Like Soros, Emile Bojensen takes up the question of the university as a space for listening, reversing the indictment of students’ listening capacity to remind us that some of the most important listening occurs between students, often informally in the cracks of the institution and outside of the classroom and other formalized spaces. Bojensen asks if and how these spaces could be allowed to emerge in an online environment where unplanned conversation and semi-anonymity is lost to priorities of efficiency and tracking. This finds its echo in Napolin’s question: “How can we record what we cannot fully register?” The question points to the necessarily partial and unequal nature of digital capture by surveillance technologies, such as the New York City street microphones which registered only the absence of public noise during the quarantine, as well as police body cams which serve less to reveal nuanced truths than to support dominant ruling-class narratives. The absence of human listening with and to others means an absence of witnessing death and struggle, both individually and as collective politics. Napolin ties together pandemic and the protest at a physiological level, connecting the human breath as a source and index of life to the act of sounding together in protests and the speaking of the names of those killed by the police. To fully register this history requires a kind of listening and witnessing that is only achievable through collective action.

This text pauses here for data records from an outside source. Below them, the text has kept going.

Lemma write_entry_ok s irq apicid t p i (base := ioapics s !!! i) (j := irq - gsi s !!! i) : dev s base -> covers s irq i ->
  exists s', (ioapic_write base (IOAPIC_TABLE + 2 * j) (entry_lo irq t p) ;;
      ioapic_write base (IOAPIC_TABLE + 2 * j + 1) (Z.shiftl apicid 24) ;; mret (Some tt)) s = Ok (Some tt, s')
    /\ regs_now s s' (enabled s irq apicid t p i).
Proof.
  intros Hd [Hi Hr]. fold base in Hr. pose proof (maxof_range s base) as Hm.
  destruct (ioapic_write_ok s base (IOAPIC_TABLE + 2 * j) (entry_lo irq t p) Hd) as (s1 & E1 & R1);
    [unfold IOAPIC_TABLE, W32, j; lia|].
  destruct (ioapic_write_ok s1 base (IOAPIC_TABLE + 2 * j + 1) (Z.shiftl apicid 24)) as (s2 & E2 & R2);
    [by apply (rn_dev _ _ _ R1)|unfold IOAPIC_TABLE, W32, j; lia|].
  exists s2. rewrite (bind_ok _ _ _ _ _ E1), (bind_ok _ _ _ _ _ E2). split; [done|]. split.
  - eapply same_drv_trans; [apply R1|apply R2].
  - intros b. rewrite (rn_dev _ _ _ R2). apply R1.
  - intros b r. rewrite (rn_reg _ _ _ R2). unfold enabled, upd at 1 2. fold base j. case_decide; [done|]. apply R1.
Qed.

We are, though, only beginning to reckon with the necessity of this demand in the throes of a health and economic crisis in which listening has been affected. In multifarious ways, listening — its practices, mediations, and capacities — will continue to be affected in a world where such uncertainty remains about the forms that sociality and social relations will take as economic aftershock ripples across the global South as well as the global North. This collection of essays points to questions that remain to be addressed when it comes to assessing the impact of the pandemic on the conditions, practices, techniques, and mediations of listening in social and political environments. What does it mean in this climate to listen well and in what new ways will misunderstanding arise, on the one hand, and empathy be nurtured, on the other? Are there tools, tactics, and technologies that can be designed to promote more effective, more attuned, more compassionate listening on digital platforms and to what extent are these bound up with broader struggles against an intensified turn towards state monopoly capitalism that puts increasing power in the hands of big tech? How can new forms and practices of listening be designed to foster the forms of sociality and collectivity urgently needed in a changed world?